24 ноября. 21.00. Чтобы не демаскировать «Вольту», сегодня перешел в блиндаж № 2. Еще четыре патрона. Мне везет — ни единого патрона не трачу даром. Вольф сообщил по секрету, что Хунд поручил наблюдать за мной в стереотрубы: для контроля.
25 ноября. 21.00. Вернулся на «Вольту». Еще четверо, но — шестью выстрелами. Устал невероятно. Только что позвонил Хунд: «Как успехи, дорогой гауптман?» Я: «Имею право на однодневный отпуск, дорогой оберст». Он: «Неужели?» Я: «Да, за три дня — двенадцать». Он: «И вы уверены, что двенадцать?» Я: «А вы не уверены?» Он: «Я абсолютно уверен в вашем честном слове офицера рейха, дорогой гауптман». Я: «Спасибо, дорогой мой оберст. Не спускающие с меня глаз по вашему приказанию наблюдатели могут подтвердить, что я умею дорожить честным словом офицера». Он поперхнулся, потом сказал: «Я дал слово господину генералу обеспечить вашу безопасность, а поэтому, дорогой гауптман, считайте себя в однодневном отпуске. Мне кажется, вы были излишне откровенны с противником, и ваш «почерк» может насторожить русских. Один день перерыва не помешает…»

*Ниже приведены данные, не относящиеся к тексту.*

Lemma snapshot_limits : 0 < snapshot_max_transactions c ∧ 0 < snapshot_max_bytes c ∧ 0 < snapshot_global_bytes c.
Proof.
  split_and!; apply config_positive; unfold counts; rewrite !elem_of_app; right; right; rewrite !elem_of_cons; tauto.
Qed.

Lemma safe_request_mempool h t now sid : sid ∈ keys → safe (request_mempool h t now sid).
Proof.
  intros Hsid. unfold request_mempool. eapply guards_bind; [by apply guards_session|intros s Hs].
  apply safe_bind; [apply safe_when; intros _; by apply safe_field|intros _].
  eapply guards_bind; [by apply guards_session|intros s' Hs'].
  destruct (_ && _); [|apply safe_ret].
  eapply guards_bind; [apply safe_sync_get|intros y Hy]. eapply guards_bind; [apply guards_config|intros ? ->]. cbv zeta.
  set (d := default _ _).
  assert (0 <= download_count d <= snapshot_max_transactions c ∧ download_size d <= snapshot_max_bytes c) as Hd.
  { subst d. destruct (dict_get (downloads y) sid) as [d|] eqn:Hd; cbn.
    - apply dict_get_elem in Hd. pose proof (yo_downloads _ _ Hy) as Hf. rewrite Forall_forall in Hf. apply (Hf _ Hd).
    - pose proof snapshot_limits. lia. }
  apply safe_bind; [apply safe_request; [done..|intros; apply request_mempool_ok]|intros [r|]; [|apply safe_ret]].
  apply safe_bind; [apply safe_with_sync; intros y' Hy'; by apply sync_download|intros _]. by apply safe_field.
Qed.

Lemma safe_sync_tick now : safe (sync_tick now).
Proof.
  unfold sync_tick. apply safe_bind; [apply safe_gets|intros y].
  eapply guards_bind; [apply guards_config|intros ? ->].
  apply safe_bind; [apply safe_for; intros p _; apply safe_when; intros _; apply safe_drop_export|intros _].
  apply safe_bind; [apply guards_tip; done|intros t].
  eapply guards_bind; [apply (keeps_gets _ _ _ (λ l, dict_keys l = keys)); intros n Hn; apply Hn|intros all Hall; cbn beta in Hall]. cbv zeta.
  apply safe_bind.
  { apply safe_with_sync. intros z Hz. destruct (source z); [|done]. case_bool_decide; [done|by apply sync_source]. }
  intros _. apply safe_bind; [apply safe_gets|intros z].
  apply safe_bind; [apply safe_when; intros _; apply safe_request_blocks|intros _].
  apply safe_for. intros sid Hsid. apply safe_request_mempool.
  apply list_elem_of_fmap in Hsid as (p & -> & Hp). apply list_elem_of_filter in Hp as [_ Hp].
  rewrite <- Hall. unfold dict_keys. by apply (list_elem_of_fmap_2 fst) in Hp.
Qed.

Lemma safe_failed_request sid r code : sid ∈ keys → request_ok r → safe (failed_request sid r code).
Proof.
  intros Hsid Hr. unfold failed_request. apply safe_bind; [apply safe_clock|intros now].
  eapply guards_bind; [apply guards_config|intros ? ->].
  apply safe_bind; [by apply safe_field|intros _].
  case_bool_decide as Hk.
  - destruct Hr as [[Hr|Hr]|[(_ & Hh & Ha & _)|[Hr _]]]; try (by rewrite Hr in Hk).
    apply safe_bind; [apply safe_with_sync; intros y; apply sync_source|intros _].
    apply safe_bind; [by apply safe_field|intros _].
    apply safe_bind; [apply safe_when; intros _; by apply safe_field|intros _].
    apply safe_when. intros _. apply safe_bind; [by apply guards_reads|intros h].
    apply safe_bind; [by apply guards_reads|intros a].
    apply safe_bind; [by apply safe_field|intros _]. apply safe_ignore.
    apply safe_request; [done..|apply request_status_ok].
  - case_bool_decide; [|apply safe_ret].
    apply safe_bind; [apply safe_with_sync; intros y Hy; apply sync_downloads; [done|apply dict_del_NoDup, Hy|apply dict_del_Forall, Hy]|intros _].
    apply safe_bind; [by apply safe_field|intros _].
    apply safe_when. intros _. apply safe_ignore. apply safe_request; [done..|apply request_status_ok].
Qed.

(** ** Blocks *)

Lemma contained_storage e : is_storage_error e = true → contained e.
Proof. by right. Qed.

На этом разговор был исчерпан, однако Хунд напрасно старался изобразить самую заботу. Чтобы скрыть мой «почерк» (а неплохо сказано!), ему следовало бы приказать своим свиньям почаще стрелять по русским: кто мог бы разобраться в «почерках»? Однако Хунд распорядился об обратном. Один из мальчиков сказал мне, что им велено полностью прекратить какой бы то ни было огонь, чтобы «успокоить противника и дать господину Бабуке лучше проявить свое изумительное искусство». Собака! Впрочем, претензий к нему не предъявишь: я сам отказался от ассистентов…
26 ноября. 20.30. Весь день отсыпался. Обедал с мальчиками. Снова играл им. У третьего мальчика неплохой слух, он очень удачно подпевал низким бархатным баритоном. После обеда, от нечего делать, я выглянул наружу — и не удержался, выстрелил: прямо по полю шла женщина в русской военной форме, возможно, связистка или медицинская сестра. Попал в плечо. Умрет. Считать ее или не считать? Предложу Хунду засчитать за половину — женщина…»
На этом записи обрывались.
Через три часа немецкий передний край обороны разворошили частые взрывы снарядов и мин. Огневой налет был порывист, как шквал, и мог показаться беспорядочным. Но это было не так.
Отто Бабуке, укрывшийся в блиндаже соседей-артиллеристов, увидел, как от прямого попадания тяжелого снаряда подскочил и рухнул бревенчатый накат его землянки на «Вольте». Потом он обратил внимание, что минометная батарея русских упорно и кучно обработала его укрытие № 2, а несколько гаубиц в течение считанных минут разметали две другие запасные позиции. От труда вора-ефрейтора и его команды остались развалины, и Отто благодарил бога, что ему пришла в голову счастливая мысль об «однодневном отпуске».
А Тайницкий, наблюдая со своего командного пункта за взрывами, похваливал стрелявших. Налет этот был предпринят после того, как майор доложил начальству о добытом Игнатьевым дневнике Отто Бабуке. Он же, Тайницкий, набросал и примерную схему расположения засад немецкого снайпера — по записям в дневнике и местам, где погибло столько людей из батальона.
Комдив долго рассматривал схему, одобрительно кивнул Тайницкому, отдал необходимые распоряжения и, отпуская полковника Свиридова с Тайницким, сказал:
— Даю три дня. Не окопаетесь как следует — пеняйте на себя. Не прихлопнете этого снайпера — себя считайте виновными.
4
Они увидели друг друга почти одновременно, и оба, как по команде, выстрелили.
Немец, вероятно, заметил Игнатьева первым и слегка шевельнулся, чтобы выстрелить, и тот обнаружил его.
Впрочем, Игнатьев скорее не увидел, а почувствовал, что мелькнувшая метрах в двухстах пятидесяти от него среди развороченных снарядами черных глыб земли тень принадлежит тому, кого он ищет.
Конечно, это могло померещиться Игнатьеву, потому что его глаза, рыскавшие по облитому солнцем холму, устали, и темное пятно могло появиться в них от перенапряжения.